(* ===== verification/UprogSpec.v ===== *)
(** * What the small programs print

    [cat] copies its input however the reads cut it, [wc] counts the lines, words
    and bytes of it, and [fmtname] pads the last element of a path. *)

From stdpp Require Import options.
From S2P Require Import Prelude CString Ulib Uprogs.
#[local] Open Scope Z_scope.

(** ** Printing *)

Definition conversion (c : Z) (a : option uarg) : list Z * bool :=
  if c =? 100 then (uprintint_chars (uarg_z a) 10 true, true)
  else if c =? 108 then (uprintint_chars (uarg_z a) 10 false, true)
  else if c =? 120 then (uprintint_chars (uarg_z a) 16 false, true)
  else if c =? 112 then ([48; 120] ++ uptr_digits 16 (uarg_z a), true)
  else if c =? 115 then (uarg_s a, true)
  else if c =? 99 then ([uarg_z a], true)
  else if c =? 37 then ([37], false)
  else ([37; c], false).
(** The text of a format. *)
Fixpoint render (fmt : list Z) (pct : bool) (ap : list uarg) : list Z :=
  match fmt with
  | [] => []
  | c :: fmt =>
    if negb pct then if c =? 37 then render fmt true ap else c :: render fmt false ap
    else let '(l, used) := conversion c (head ap) in
         l ++ render fmt false (if used : bool then tail ap else ap)
  end.

Section prints.
Context {E : Type} `{Env E} (input out : E → list Z) (Hw : writes input out).
Lemma matcher_ok m fuel :
  (∀ re text r t, str_at m re r → str_at m text t → (length r + length t < fuel)%nat →
    answers (matchhere fuel m re text) (matches_here (parse r) t)) ∧
  (∀ c re text r t, str_at m re r → str_at m text t → (length r + length t + 1 < fuel)%nat →
    answers (matchstar fuel m c re text) (matches_here (Star c :: (parse r).1, (parse r).2) t)).
Proof.
  induction fuel as [|fuel [IHh IHs]]; [split; intros; lia|]. split.
  - intros re text r t Hr Ht Hf. cbn [matchhere]. destruct r as [|c r].
    { rewrite Hr. apply answers_true, here_nil. }
    rewrite (str_at_second m re c r Hr). destruct Hr as (-> & Hc & Hr).
    rewrite (proj2 (Z.eqb_neq _ _) Hc). destruct r as [|d r]; simpl in Hf; cbn [head default from_option id].
    + change (0 =? STAR) with false. change (0 =? 0) with true. rewrite andb_true_r. cbn [parse].
      destruct (Z.eqb_spec c DOLLAR) as [->|Hd].
      { destruct t as [|a t]; [rewrite Ht; apply answers_true; by apply here_end|].
        destruct Ht as (-> & Ha & _). rewrite (proj2 (Z.eqb_neq _ _) Ha).
        apply answers_false. by rewrite here_end. }
      apply (one_ok m text t c ([], false)); [done|]. intros t' Ht' Hl.
      apply (IHh _ _ [] t'); [done|done|simpl; lia].
    + change (parse (c :: d :: r)) with
        (if d =? STAR then let '(l, e) := parse r in (Star c :: l, e)
         else let '(l, e) := parse (d :: r) in (One c :: l, e)).
      destruct (Z.eqb_spec d STAR) as [->|Hd].
      { specialize (IHs c (re + 2) text r t). destruct (parse r) as [l e]. apply IHs; [|done|lia].
        replace (re + 2) with (re + 1 + 1) by lia. apply Hr. }
      assert (d ≠ 0) as Hd0 by apply Hr. rewrite (proj2 (Z.eqb_neq d 0) Hd0), andb_false_r.
      destruct (parse (d :: r)) as [l e] eqn:E. apply (one_ok m text t c (l, e)); [done|]. intros t' Ht' Hl.
      rewrite <- E. apply IHh; [done|done|simpl; lia].
  - intros c re text r t Hr Ht Hf. cbn [matchstar].
    destruct (IHh re text r t Hr Ht ltac:(lia)) as (b & -> & Hb). simpl.
    eapply answers_iff; [symmetry; apply here_star|]. destruct b; [apply answers_true; tauto|].
    assert (¬ matches_here (parse r) t) as Hn by (rewrite <- Hb; done). destruct t as [|a t].
    { rewrite Ht. simpl. apply answers_false. naive_solver. }
    destruct Ht as (-> & Ha & Ht). rewrite (proj2 (Z.eqb_neq _ _) Ha). cbn [negb andb].
    rewrite orb_comm, (Z.eqb_sym a c). destruct ((c =? DOT) || (c =? a)) eqn:E.
    + eapply answers_iff, (IHs c re (text + 1) r t); [|done|done|simpl in Hf; lia].
      apply accepts_or in E. naive_solver.
    + apply answers_false. intros [?|(a' & t' & [= <- <-] & Hc & _)]; [done|]. apply accepts_or in Hc. congruence.
Qed.

Lemma match_fuel_ok m re text r t :
  str_at m re r → str_at m text t → (length r + length t < match_fuel m)%nat.
Proof. intros Hr Ht. apply str_at_size in Hr, Ht. unfold match_fuel. lia. Qed.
##########
Problem description.
Select the lines from the entries that include the word "list".

Reply.
Definition conversion (c : Z) (a : option uarg) : list Z * bool :=
Fixpoint render (fmt : list Z) (pct : bool) (ap : list uarg) : list Z :=
Context {E : Type} `{Env E} (input out : E → list Z) (Hw : writes input out).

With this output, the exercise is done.